---------- Provided information ----------

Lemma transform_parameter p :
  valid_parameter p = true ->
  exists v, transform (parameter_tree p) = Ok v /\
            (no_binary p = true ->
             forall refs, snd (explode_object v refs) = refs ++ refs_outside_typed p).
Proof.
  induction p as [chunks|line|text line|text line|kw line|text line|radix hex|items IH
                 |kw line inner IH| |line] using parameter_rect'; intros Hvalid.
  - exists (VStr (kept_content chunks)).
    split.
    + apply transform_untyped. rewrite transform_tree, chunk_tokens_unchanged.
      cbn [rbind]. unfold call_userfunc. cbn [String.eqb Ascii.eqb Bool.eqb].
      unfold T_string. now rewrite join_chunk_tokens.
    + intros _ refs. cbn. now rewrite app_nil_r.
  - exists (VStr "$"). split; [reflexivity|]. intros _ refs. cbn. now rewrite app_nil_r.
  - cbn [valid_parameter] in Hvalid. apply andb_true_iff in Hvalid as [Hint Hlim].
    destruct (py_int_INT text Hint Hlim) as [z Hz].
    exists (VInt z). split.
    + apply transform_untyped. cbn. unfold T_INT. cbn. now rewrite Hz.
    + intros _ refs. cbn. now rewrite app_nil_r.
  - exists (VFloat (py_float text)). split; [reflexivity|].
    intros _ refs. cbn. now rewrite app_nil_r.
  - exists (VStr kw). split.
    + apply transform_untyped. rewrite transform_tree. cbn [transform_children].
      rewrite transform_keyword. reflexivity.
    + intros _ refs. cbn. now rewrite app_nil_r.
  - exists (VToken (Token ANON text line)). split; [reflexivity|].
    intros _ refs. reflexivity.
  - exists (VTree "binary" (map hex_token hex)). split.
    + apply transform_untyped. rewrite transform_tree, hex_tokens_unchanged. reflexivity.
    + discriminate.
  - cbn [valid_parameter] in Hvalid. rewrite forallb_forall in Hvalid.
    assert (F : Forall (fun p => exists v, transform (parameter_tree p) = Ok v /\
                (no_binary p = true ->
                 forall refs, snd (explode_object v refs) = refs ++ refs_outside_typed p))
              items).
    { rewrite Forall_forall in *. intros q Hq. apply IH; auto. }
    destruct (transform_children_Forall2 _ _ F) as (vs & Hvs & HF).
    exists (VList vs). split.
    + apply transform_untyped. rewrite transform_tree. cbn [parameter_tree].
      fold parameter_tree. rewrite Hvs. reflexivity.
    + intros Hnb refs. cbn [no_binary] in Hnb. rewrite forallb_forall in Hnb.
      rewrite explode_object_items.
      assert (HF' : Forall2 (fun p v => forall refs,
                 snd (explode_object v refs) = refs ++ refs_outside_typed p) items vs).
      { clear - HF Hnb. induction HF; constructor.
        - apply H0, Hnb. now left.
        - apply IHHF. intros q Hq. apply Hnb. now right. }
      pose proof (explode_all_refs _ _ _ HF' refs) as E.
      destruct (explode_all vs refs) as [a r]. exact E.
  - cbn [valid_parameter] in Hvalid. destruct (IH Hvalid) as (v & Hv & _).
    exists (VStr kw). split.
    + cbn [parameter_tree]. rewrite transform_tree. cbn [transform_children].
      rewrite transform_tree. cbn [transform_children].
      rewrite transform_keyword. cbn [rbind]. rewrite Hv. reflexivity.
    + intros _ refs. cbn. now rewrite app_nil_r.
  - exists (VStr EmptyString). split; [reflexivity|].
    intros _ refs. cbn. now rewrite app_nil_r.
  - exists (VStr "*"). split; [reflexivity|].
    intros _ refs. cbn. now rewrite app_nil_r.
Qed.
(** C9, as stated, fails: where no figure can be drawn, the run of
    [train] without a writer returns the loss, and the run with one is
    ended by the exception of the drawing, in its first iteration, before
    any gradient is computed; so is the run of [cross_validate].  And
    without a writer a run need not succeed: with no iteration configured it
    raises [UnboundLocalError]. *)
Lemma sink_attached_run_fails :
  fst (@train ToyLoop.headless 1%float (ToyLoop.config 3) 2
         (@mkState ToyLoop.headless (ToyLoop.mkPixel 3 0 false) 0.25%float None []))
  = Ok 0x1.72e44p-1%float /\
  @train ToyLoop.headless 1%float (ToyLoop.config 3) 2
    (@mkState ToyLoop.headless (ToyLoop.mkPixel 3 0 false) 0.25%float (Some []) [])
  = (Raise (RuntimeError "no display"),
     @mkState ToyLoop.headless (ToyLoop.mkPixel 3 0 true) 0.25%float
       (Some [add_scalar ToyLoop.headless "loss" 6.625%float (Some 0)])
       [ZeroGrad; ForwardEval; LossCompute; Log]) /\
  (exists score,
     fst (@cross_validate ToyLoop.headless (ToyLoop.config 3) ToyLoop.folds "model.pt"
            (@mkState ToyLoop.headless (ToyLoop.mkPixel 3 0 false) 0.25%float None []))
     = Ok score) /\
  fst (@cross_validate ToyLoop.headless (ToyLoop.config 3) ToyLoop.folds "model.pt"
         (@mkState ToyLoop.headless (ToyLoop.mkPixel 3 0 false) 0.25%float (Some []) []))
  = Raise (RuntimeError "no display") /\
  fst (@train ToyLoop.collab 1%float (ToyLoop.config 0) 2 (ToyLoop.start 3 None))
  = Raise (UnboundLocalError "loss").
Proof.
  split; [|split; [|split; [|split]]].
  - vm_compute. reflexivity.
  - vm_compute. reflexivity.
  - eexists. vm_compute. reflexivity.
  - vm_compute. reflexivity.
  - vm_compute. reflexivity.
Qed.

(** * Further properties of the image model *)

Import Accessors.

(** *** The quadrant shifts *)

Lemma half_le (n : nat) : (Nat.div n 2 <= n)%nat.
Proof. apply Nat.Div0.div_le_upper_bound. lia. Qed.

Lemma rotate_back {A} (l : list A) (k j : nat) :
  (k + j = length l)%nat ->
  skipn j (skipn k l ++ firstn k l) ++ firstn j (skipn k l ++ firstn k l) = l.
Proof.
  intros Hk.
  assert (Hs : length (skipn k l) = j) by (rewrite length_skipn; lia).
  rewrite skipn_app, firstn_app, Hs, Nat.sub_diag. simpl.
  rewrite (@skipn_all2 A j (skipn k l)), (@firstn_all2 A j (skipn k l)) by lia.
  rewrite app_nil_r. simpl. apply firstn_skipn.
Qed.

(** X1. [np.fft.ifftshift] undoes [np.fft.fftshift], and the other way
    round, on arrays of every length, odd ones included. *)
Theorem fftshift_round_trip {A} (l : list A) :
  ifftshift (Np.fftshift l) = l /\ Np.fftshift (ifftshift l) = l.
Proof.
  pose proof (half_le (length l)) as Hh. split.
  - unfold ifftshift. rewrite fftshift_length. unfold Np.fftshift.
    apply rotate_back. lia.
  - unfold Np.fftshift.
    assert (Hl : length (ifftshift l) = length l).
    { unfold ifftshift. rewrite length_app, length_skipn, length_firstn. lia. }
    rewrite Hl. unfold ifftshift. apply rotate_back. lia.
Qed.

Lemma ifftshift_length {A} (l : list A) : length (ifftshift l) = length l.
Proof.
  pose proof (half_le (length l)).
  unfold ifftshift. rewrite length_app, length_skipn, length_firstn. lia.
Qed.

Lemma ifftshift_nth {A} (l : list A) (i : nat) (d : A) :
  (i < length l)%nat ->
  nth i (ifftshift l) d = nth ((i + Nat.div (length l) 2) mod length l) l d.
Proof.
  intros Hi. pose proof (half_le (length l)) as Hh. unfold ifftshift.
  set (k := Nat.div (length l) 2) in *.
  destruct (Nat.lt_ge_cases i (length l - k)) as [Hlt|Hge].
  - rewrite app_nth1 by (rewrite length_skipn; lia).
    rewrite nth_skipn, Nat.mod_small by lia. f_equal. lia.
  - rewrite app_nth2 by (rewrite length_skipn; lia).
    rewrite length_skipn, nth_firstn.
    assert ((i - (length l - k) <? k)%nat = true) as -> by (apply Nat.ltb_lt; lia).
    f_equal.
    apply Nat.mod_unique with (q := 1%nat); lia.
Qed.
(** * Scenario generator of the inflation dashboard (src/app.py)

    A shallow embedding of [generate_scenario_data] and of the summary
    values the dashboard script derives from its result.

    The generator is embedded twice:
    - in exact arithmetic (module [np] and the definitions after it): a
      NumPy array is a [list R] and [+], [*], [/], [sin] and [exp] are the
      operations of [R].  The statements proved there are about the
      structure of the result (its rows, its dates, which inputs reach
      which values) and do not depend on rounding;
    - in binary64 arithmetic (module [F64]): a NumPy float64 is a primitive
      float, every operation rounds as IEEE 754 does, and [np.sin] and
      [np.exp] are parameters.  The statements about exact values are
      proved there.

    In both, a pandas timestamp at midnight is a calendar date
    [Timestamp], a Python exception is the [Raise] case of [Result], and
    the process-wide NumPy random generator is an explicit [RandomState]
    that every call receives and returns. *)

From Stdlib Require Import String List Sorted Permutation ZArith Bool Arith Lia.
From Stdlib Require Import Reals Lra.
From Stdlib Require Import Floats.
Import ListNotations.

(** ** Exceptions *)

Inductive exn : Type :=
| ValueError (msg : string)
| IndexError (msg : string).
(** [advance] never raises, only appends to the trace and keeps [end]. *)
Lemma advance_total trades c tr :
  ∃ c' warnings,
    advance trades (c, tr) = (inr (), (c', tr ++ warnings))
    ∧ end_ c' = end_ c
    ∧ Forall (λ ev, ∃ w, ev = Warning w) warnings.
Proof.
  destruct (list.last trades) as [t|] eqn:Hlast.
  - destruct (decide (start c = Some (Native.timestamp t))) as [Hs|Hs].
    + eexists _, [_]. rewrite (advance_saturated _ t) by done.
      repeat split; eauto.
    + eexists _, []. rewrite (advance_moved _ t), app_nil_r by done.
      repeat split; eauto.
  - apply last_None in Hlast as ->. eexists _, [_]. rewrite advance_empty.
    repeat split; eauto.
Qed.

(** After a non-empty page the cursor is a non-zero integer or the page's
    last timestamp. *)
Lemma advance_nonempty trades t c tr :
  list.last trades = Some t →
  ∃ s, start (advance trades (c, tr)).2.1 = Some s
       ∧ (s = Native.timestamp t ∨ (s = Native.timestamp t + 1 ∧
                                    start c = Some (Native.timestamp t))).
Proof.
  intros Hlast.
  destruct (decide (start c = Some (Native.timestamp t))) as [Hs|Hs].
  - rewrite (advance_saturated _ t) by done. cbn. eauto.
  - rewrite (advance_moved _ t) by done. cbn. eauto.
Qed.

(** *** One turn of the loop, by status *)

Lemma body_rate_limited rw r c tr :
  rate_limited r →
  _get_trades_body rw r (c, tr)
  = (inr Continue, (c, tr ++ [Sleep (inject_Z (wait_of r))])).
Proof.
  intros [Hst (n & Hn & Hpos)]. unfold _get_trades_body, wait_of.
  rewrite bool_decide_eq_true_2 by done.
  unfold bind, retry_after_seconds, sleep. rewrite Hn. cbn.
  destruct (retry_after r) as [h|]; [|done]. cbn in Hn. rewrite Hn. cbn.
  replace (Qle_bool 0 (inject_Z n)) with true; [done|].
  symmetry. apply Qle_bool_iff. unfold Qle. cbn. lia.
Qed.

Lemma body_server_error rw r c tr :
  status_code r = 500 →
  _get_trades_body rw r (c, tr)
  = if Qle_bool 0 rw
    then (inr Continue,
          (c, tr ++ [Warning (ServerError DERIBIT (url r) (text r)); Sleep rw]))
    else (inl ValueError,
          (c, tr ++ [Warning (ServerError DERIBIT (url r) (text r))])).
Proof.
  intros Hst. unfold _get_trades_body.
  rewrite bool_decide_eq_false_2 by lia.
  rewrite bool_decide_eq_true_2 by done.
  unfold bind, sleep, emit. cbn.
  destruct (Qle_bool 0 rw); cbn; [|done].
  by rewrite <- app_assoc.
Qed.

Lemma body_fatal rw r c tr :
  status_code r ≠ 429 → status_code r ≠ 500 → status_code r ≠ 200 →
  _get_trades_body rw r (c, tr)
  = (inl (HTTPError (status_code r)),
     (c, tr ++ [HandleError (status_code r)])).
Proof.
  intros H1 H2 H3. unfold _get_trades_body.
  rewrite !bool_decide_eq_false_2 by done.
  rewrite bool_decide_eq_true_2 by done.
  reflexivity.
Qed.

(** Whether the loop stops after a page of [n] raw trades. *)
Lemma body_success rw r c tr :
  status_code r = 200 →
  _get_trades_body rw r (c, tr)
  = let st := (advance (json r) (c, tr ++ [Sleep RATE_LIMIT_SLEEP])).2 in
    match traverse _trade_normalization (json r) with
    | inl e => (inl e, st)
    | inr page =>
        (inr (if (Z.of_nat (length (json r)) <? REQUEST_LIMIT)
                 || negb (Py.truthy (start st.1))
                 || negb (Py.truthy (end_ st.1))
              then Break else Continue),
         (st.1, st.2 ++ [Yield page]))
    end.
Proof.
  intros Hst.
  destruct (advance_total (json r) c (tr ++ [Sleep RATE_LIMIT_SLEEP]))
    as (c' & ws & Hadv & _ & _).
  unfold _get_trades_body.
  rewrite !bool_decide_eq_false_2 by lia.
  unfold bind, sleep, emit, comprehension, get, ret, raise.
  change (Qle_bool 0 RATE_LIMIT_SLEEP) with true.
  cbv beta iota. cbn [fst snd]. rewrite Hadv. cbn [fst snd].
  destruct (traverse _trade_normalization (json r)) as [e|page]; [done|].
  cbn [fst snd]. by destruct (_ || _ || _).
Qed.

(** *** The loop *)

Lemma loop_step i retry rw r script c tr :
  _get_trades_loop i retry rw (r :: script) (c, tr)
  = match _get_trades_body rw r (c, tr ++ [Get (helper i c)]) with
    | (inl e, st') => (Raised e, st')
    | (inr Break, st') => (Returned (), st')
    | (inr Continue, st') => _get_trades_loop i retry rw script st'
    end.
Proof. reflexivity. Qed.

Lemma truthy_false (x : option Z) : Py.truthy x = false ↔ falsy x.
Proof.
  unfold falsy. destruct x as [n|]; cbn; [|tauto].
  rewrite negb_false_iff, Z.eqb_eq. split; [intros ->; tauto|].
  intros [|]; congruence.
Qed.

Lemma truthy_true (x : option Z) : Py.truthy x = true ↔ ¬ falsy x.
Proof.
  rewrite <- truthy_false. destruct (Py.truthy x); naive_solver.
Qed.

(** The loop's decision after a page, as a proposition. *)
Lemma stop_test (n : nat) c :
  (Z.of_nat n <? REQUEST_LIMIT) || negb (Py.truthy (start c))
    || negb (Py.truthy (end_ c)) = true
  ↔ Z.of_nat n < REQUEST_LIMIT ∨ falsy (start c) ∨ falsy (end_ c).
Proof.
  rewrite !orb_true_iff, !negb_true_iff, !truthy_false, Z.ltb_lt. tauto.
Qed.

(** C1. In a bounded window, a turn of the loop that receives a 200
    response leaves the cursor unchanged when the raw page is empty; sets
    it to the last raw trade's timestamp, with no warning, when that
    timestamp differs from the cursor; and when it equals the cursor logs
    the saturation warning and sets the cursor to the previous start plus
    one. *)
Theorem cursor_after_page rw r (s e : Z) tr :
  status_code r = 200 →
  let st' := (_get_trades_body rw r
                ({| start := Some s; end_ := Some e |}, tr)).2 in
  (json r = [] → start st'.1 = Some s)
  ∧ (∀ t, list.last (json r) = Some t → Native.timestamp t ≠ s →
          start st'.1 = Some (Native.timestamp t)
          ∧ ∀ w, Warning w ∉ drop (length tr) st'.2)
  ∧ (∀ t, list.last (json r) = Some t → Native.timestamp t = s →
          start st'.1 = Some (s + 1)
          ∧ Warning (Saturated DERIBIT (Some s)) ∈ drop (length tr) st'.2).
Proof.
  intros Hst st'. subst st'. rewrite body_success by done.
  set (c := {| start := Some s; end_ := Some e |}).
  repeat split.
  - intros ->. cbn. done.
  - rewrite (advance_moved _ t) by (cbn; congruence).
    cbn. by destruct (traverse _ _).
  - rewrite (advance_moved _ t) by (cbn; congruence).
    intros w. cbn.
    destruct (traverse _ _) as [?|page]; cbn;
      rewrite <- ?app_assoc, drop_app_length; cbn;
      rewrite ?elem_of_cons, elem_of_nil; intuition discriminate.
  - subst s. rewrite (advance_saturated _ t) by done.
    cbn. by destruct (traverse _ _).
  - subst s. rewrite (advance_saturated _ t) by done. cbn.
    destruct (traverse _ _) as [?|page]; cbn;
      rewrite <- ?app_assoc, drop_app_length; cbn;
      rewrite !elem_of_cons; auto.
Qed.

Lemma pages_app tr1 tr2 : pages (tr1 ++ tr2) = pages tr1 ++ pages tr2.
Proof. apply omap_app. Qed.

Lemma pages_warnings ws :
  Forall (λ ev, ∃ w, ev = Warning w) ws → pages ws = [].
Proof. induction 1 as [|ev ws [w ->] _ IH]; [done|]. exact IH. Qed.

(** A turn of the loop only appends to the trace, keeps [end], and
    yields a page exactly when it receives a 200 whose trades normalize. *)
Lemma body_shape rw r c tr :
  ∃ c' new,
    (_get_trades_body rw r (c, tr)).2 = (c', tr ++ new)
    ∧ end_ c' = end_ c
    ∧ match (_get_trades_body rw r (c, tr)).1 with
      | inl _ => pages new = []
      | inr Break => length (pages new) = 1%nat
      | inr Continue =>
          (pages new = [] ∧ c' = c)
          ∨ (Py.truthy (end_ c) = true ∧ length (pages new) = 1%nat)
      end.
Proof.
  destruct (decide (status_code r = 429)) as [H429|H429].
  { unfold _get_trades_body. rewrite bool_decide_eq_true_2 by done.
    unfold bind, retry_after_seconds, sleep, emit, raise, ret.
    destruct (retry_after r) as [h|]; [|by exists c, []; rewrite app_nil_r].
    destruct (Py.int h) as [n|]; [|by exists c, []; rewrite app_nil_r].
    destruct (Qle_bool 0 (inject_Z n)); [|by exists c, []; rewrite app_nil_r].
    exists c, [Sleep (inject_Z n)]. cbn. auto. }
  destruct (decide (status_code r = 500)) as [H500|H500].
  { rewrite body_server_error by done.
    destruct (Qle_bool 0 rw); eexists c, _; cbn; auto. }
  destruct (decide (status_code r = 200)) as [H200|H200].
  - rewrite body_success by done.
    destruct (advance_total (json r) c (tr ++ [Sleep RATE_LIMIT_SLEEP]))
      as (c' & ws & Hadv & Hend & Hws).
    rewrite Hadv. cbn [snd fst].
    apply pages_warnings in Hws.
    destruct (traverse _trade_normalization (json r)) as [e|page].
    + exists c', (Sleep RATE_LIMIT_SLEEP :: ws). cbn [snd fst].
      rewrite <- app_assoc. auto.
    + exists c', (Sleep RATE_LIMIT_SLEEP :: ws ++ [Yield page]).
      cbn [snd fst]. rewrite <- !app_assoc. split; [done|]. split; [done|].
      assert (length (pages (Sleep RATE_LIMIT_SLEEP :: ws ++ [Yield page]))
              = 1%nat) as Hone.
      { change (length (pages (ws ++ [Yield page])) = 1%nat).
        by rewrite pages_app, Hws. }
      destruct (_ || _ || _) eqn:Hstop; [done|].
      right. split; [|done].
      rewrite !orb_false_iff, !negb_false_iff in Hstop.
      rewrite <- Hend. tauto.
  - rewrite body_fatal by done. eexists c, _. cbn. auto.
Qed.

----------

**What you will do**
Starting with the first line of the entries, transcribe every line up to and including the one with "[reflexivity|]. intros _ refs. cbn. now rewrite app_nil_r.".

**Solution to this task**
Lemma transform_parameter p :
  valid_parameter p = true ->
  exists v, transform (parameter_tree p) = Ok v /\
            (no_binary p = true ->
             forall refs, snd (explode_object v refs) = refs ++ refs_outside_typed p).
Proof.
  induction p as [chunks|line|text line|text line|kw line|text line|radix hex|items IH
                 |kw line inner IH| |line] using parameter_rect'; intros Hvalid.
  - exists (VStr (kept_content chunks)).
    split.
    + apply transform_untyped. rewrite transform_tree, chunk_tokens_unchanged.
      cbn [rbind]. unfold call_userfunc. cbn [String.eqb Ascii.eqb Bool.eqb].
      unfold T_string. now rewrite join_chunk_tokens.
    + intros _ refs. cbn. now rewrite app_nil_r.
  - exists (VStr "$"). split; [reflexivity|]. intros _ refs. cbn. now rewrite app_nil_r.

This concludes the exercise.